DATA LISTING Block Start

(** X: every call of [get_icon] makes one request and leaves the files
    alone; when it falls back to the placeholder it prints one line that
    names the instrument and the exception, and otherwise it prints
    nothing. *)
Theorem get_icon_one_request (w : World) (name url : string)
  (size : nat * nat) (st : state) :
  (exists img,
     get_icon w name url size st = (emit (EvHttpGet url) st, Ok img))
  \/ (exists e,
        get_icon w name url size st
        = (emit (EvPrint (icon_failure_line name e)) (emit (EvHttpGet url) st),
           Ok (Image_new size placeholder_color))).
Proof.
  destruct (get_icon_run w name url size st)
    as (log & img & Hrun & _ & [-> | (e & -> & ->)]).
  - left. exists img. exact Hrun.
  - right. exists e. rewrite Hrun. unfold emit; simpl.
    now rewrite <- app_assoc.
Qed.

Lemma http_gets_app t1 t2 : http_gets (t1 ++ t2) = http_gets t1 ++ http_gets t2.
Proof. apply omap_app. Qed.

Lemma http_gets_quotes (items : list (string * info)) :
  http_gets (map quote_event items)
  = map (fun item => trades_url (fst item)) items.
Proof.
  induction items as [|item items IH]; [reflexivity|].
  simpl. now rewrite <- IH.
Qed.

Lemma icon_loop_run (w : World) (rows : list row) :
  forall i artists st,
  exists t imgs,
    icon_loop w i rows artists st
    = (mk_state (trace st ++ t) (files st), Ok (artists ++ place_icons i imgs))
    /\ length imgs = length rows
    /\ Forall (fun im => img_size im = icon_default_size) imgs
    /\ http_gets t = map row_icon rows
    /\ Forall report_event t.
Proof.
  induction rows as [|r rows IH]; intros i artists st; simpl.
  - exists [], []. unfold ret. rewrite !app_nil_r. destruct st.
    repeat split; constructor.
  - unfold bind.
    destruct (get_icon_run w (Currency r) (row_icon r) icon_default_size st)
      as (log & img & -> & Hsize & Hlog).
    destruct (IH (S i)
                 (artists ++ [mk_artist img icon_zoom (icon_xy i)])
                 (mk_state (trace st ++ EvHttpGet (row_icon r) :: log) (files st)))
      as (t & imgs & -> & Hlen & Hsizes & Hgets & Ht).
    exists ((EvHttpGet (row_icon r) :: log) ++ t), (img :: imgs).
    cbn [trace files]. rewrite <- !app_assoc. split; [reflexivity|].
    split; [simpl; now rewrite Hlen|]. split; [now constructor|].
    assert (Hl : http_gets log = [] /\ Forall report_event log).
    { destruct Hlog as [-> | (e & -> & _)]; split; now repeat constructor. }
    destruct Hl as [Hl1 Hl2]. split.
    + rewrite http_gets_app.
      change (http_gets (EvHttpGet (row_icon r) :: log))
        with (row_icon r :: http_gets log).
      now rewrite Hl1, Hgets.
    + apply Forall_app. split; [|exact Ht]. constructor; [exact I|exact Hl2].
Qed.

DATA LISTING Block End

All of the entries must be written out exactly as they stand.

ANSWER AREA:
(** X: every call of [get_icon] makes one request and leaves the files
    alone; when it falls back to the placeholder it prints one line that
    names the instrument and the exception, and otherwise it prints
    nothing. *)
Theorem get_icon_one_request (w : World) (name url : string)
  (size : nat * nat) (st : state) :
  (exists img,
     get_icon w name url size st = (emit (EvHttpGet url) st, Ok img))
  \/ (exists e,
        get_icon w name url size st
        = (emit (EvPrint (icon_failure_line name e)) (emit (EvHttpGet url) st),
           Ok (Image_new size placeholder_color))).
Proof.
  destruct (get_icon_run w name url size st)
    as (log & img & Hrun & _ & [-> | (e & -> & ->)]).
  - left. exists img. exact Hrun.
  - right. exists e. rewrite Hrun. unfold emit; simpl.
    now rewrite <- app_assoc.
Qed.

Lemma http_gets_app t1 t2 : http_gets (t1 ++ t2) = http_gets t1 ++ http_gets t2.
Proof. apply omap_app. Qed.

Lemma http_gets_quotes (items : list (string * info)) :
  http_gets (map quote_event items)
  = map (fun item => trades_url (fst item)) items.
Proof.
  induction items as [|item items IH]; [reflexivity|].
  simpl. now rewrite <- IH.
Qed.

Lemma icon_loop_run (w : World) (rows : list row) :
  forall i artists st,
  exists t imgs,
    icon_loop w i rows artists st
    = (mk_state (trace st ++ t) (files st), Ok (artists ++ place_icons i imgs))
    /\ length imgs = length rows
    /\ Forall (fun im => img_size im = icon_default_size) imgs
    /\ http_gets t = map row_icon rows
    /\ Forall report_event t.
Proof.
  induction rows as [|r rows IH]; intros i artists st; simpl.
  - exists [], []. unfold ret. rewrite !app_nil_r. destruct st.
    repeat split; constructor.
  - unfold bind.
    destruct (get_icon_run w (Currency r) (row_icon r) icon_default_size st)
      as (log & img & -> & Hsize & Hlog).
    destruct (IH (S i)
                 (artists ++ [mk_artist img icon_zoom (icon_xy i)])
                 (mk_state (trace st ++ EvHttpGet (row_icon r) :: log) (files st)))
      as (t & imgs & -> & Hlen & Hsizes & Hgets & Ht).
    exists ((EvHttpGet (row_icon r) :: log) ++ t), (img :: imgs).
    cbn [trace files]. rewrite <- !app_assoc. split; [reflexivity|].
    split; [simpl; now rewrite Hlen|]. split; [now constructor|].
    assert (Hl : http_gets log = [] /\ Forall report_event log).
    { destruct Hlog as [-> | (e & -> & _)]; split; now repeat constructor. }
    destruct Hl as [Hl1 Hl2]. split.
    + rewrite http_gets_app.
      change (http_gets (EvHttpGet (row_icon r) :: log))
        with (row_icon r :: http_gets log).
      now rewrite Hl1, Hgets.
    + apply Forall_app. split; [|exact Ht]. constructor; [exact I|exact Hl2].
Qed.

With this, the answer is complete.